In contrast, neoplasms and cardiovascular diseases account respectively for 21% and 54% of all deaths in developed countries and for 7% and 17% in developing countries. Mortality from these causes is likely to rise in the future in developing countries, as the life span increases and lifestyle habits, especially smoking and diet, approach those of developed countries.
The extent to which the health situation in a country can be improved by modifying its environment is difficult to quantify. Supplying water and food in adequate amounts and of acceptable quality, and breaking the faecal-oral chain are essential to reduce gastrointestinal diseases. These had already declined significantly in most of Europe and North America well before the introduction of therapeutic drugs and oral rehydration therapy. The high mortality of infectious respiratory diseases is probably the combined result of overcrowding (which facilitates infection) and poor nutrition, but much could be prevented or alleviated by immunization and the use of modern drugs. The environment has an indirect role in mortality from circulatory and many other chronic diseases (e.g., cirrhosis of the liver, stomach ulcers, diabetes) and is likely to have some in the causation of chronic obstructive lung disease. Its role in the etiology of neoplasms is briefly reviewed in Box 8.

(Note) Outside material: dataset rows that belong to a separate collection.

(** When [mine] gives up, the clock read in its last pass was past the
    deadline of 300 seconds, and no earlier pass was. *)
Theorem mine_timeout_after_deadline tsStart env currentTimestamp threshold calc n :
  Miner.mine tsStart env currentTimestamp threshold calc = Miner.TimedOut n ->
  exists (i : nat) (tk : Miner.tick),
    n = Z.of_nat i + 1
    /\ env !! i = Some tk
    /\ tsStart + 300000 < Miner.tk_now tk
    /\ forall (j : nat) (tk' : Miner.tick),
         (j < i)%nat -> env !! j = Some tk' -> Miner.tk_now tk' <= tsStart + 300000.
Proof.
  unfold Miner.mine.
  change (tsStart + Miner.MAX_TIMEOUT_SECONDS * 1000) with (tsStart + 300 * 1000).
  replace (tsStart + 300 * 1000) with (tsStart + 300000) by lia.
  generalize (tsStart + 300000) as maxEnd. intros maxEnd.
  assert (Hgen : forall env ts difficulty iterations,
    Miner.mine_loop env tsStart maxEnd calc ts difficulty iterations = Miner.TimedOut n ->
    exists (i : nat) (tk : Miner.tick),
      n = iterations + Z.of_nat i + 1
      /\ env !! i = Some tk
      /\ maxEnd < Miner.tk_now tk
      /\ forall (j : nat) (tk' : Miner.tick),
           (j < i)%nat -> env !! j = Some tk' -> Miner.tk_now tk' <= maxEnd).
  { clear env currentTimestamp threshold.
    induction env as [| tk0 env IH]; intros ts difficulty iterations; [discriminate |].
    cbn [Miner.mine_loop].
    destruct (Z.ltb_spec maxEnd (Miner.tk_now tk0)) as [Hpast | Hnow].
    - intros [= <-]. exists 0%nat, tk0. repeat split; [lia | exact Hpast |].
      intros j tk' Hj. lia.
    - destruct (Miner.refresh calc (Miner.tk_nowSeconds tk0) (ts, difficulty))
        as [ts' difficulty'].
      destruct (BN.new (BN.JsNumber (Miner.tk_result tk0)) 16); [| discriminate].
      destruct (BN.new difficulty' 16); [| discriminate].
      destruct (BN.gt _ _); [discriminate |].
      intros Hrec. apply IH in Hrec as (i & tk & Hn & Hi & Hpast & Hbefore).
      exists (S i), tk. repeat split; [lia | exact Hi | exact Hpast |].
      intros [| j] tk' Hj Hlook; [now injection Hlook as <- |].
      apply (Hbefore j); [lia | exact Hlook]. }
  intros H. apply Hgen in H as (i & tk & Hn & Hrest).
  exists i, tk. split; [lia | exact Hrest].
Qed.
Lemma flight_response_error_shape i e σ :
  ∃ u σ' l,
    flight_response_error w i e σ = (Returns u, σ')
    ∧ log σ' = log σ ++ l ∧ flight_searches l = []
    ∧ upd_intent u = None ∧ upd_hotels u = None
    ∧ upd_flights u = Some []
    ∧ ((upd_use_web_search u = None ∧ upd_search_query u = None
        ∧ upd_response u = Some (Some ("Flight search error: " +:+ re_str e)))
       ∨ (upd_use_web_search u = Some true ∧ upd_response u = Some None
          ∧ ∃ q, upd_search_query u = Some ("flights from " +:+ q))).
Proof.
  unfold flight_response_error.
  assert (∃ u σ' l,
            ret (flight_failure ("Flight search error: " +:+ re_str e)) σ
            = (Returns u, σ')
            ∧ log σ' = log σ ++ l ∧ flight_searches l = []
            ∧ upd_intent u = None ∧ upd_hotels u = None
            ∧ upd_flights u = Some []
            ∧ ((upd_use_web_search u = None ∧ upd_search_query u = None
                ∧ upd_response u
                  = Some (Some ("Flight search error: " +:+ re_str e)))
               ∨ (upd_use_web_search u = Some true
                  ∧ upd_response u = Some None
                  ∧ ∃ q, upd_search_query u = Some ("flights from " +:+ q))))
    as Hplain.
  { eexists _, σ, []. rewrite app_nil_r. repeat (split; [done |]). by left. }
  destruct (re_errors e) as [[| first_error rest] |]; try exact Hplain.
  destruct (is_outage first_error); [| exact Hplain].
  set (o := py_get i "origin"). set (d := py_get i "destination").
  assert (∃ city σ' l,
            (if truthy o then city_of w o else ret (py_str o)) σ
            = (Returns city, σ')
            ∧ log σ' = log σ ++ l ∧ flight_searches l = [])
    as (oc & σ1 & l1 & Ho & Hl1 & Hs1).
  { destruct (truthy o); [apply city_of_no_search |].
    eexists _, σ, []. by rewrite app_nil_r. }
  assert (∃ city σ' l,
            (if truthy d then city_of w d else ret (py_str d)) σ1
            = (Returns city, σ')
            ∧ log σ' = log σ1 ++ l ∧ flight_searches l = [])
    as (dc & σ2 & l2 & Hd & Hl2 & Hs2).
  { destruct (truthy d); [apply city_of_no_search |].
    eexists _, σ1, []. by rewrite app_nil_r. }
  unfold bind. rewrite Ho, Hd.
  eexists _, σ2, (l1 ++ l2). split; [reflexivity |].
  split; [by rewrite Hl2, Hl1, app_assoc |].
  split; [by rewrite flight_searches_app, Hs1, Hs2 |].
  repeat (split; [done |]). right. repeat (split; [done |]).
  eexists. cbn. reflexivity.
Qed.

The conditions in which environmental factors are most prominent are tropical diseases, which to a large extent are caused by infection by parasites requiring one or more intermediate hosts and vectors for their development. The best known example is malaria, the vectors of which are a number of mosquito species. Malaria exacts a toll of more than one million deaths a year, mostly among children, and seriously reduces the productivity of those affected. In general, intermediate hosts and vectors need precise conditions of temperature and moisture for their survival and for the development of the parasite inside them. They are often dependent on the presence of animal reservoirs with very specific habitats. The fight against vector-borne diseases may therefore involve many fronts--the reduction of sites that favour breeding, the rational use of insecticides, the maintenance of passive immune protection of children through protracted breast-feeding, better sanitation and personal hygiene, even in some cases simply the wearing of boots while environmental measures can be effective when coupled with other appropriate action, mismanagement of the environment in the tropics may result in the further spread of disease by rendering the environment more favourable to a vector or widening its habitat.
Mortality statistics can provide only a broad picture of the disease burden to which people are exposed, especially when considered at the necessarily very high level of aggregation presented in Boxes 7a and 7b. A more detailed assessment of the burden will emerge when the main human activities impinging on the environment have been reviewed.
1. United Nations. World population prospects: 1990. New York, 1991 (Document ST/SA/SER.A/120).
2. World health statistics annual, 1977-89.
3. Lopez, A. Causes of death: an assessment of global patterns of mortality around 1985. World health statistics quarterly, 43: 91-104 (1990).
4. Lancaster, H.O. Expectations of life. New York, Springer-Verlag, 1990.
5. World health statistics annual. Geneva, World Health Organization, 1989.
6. McKeown, T. The role of medicine. Oxford, Blackwell, 1979.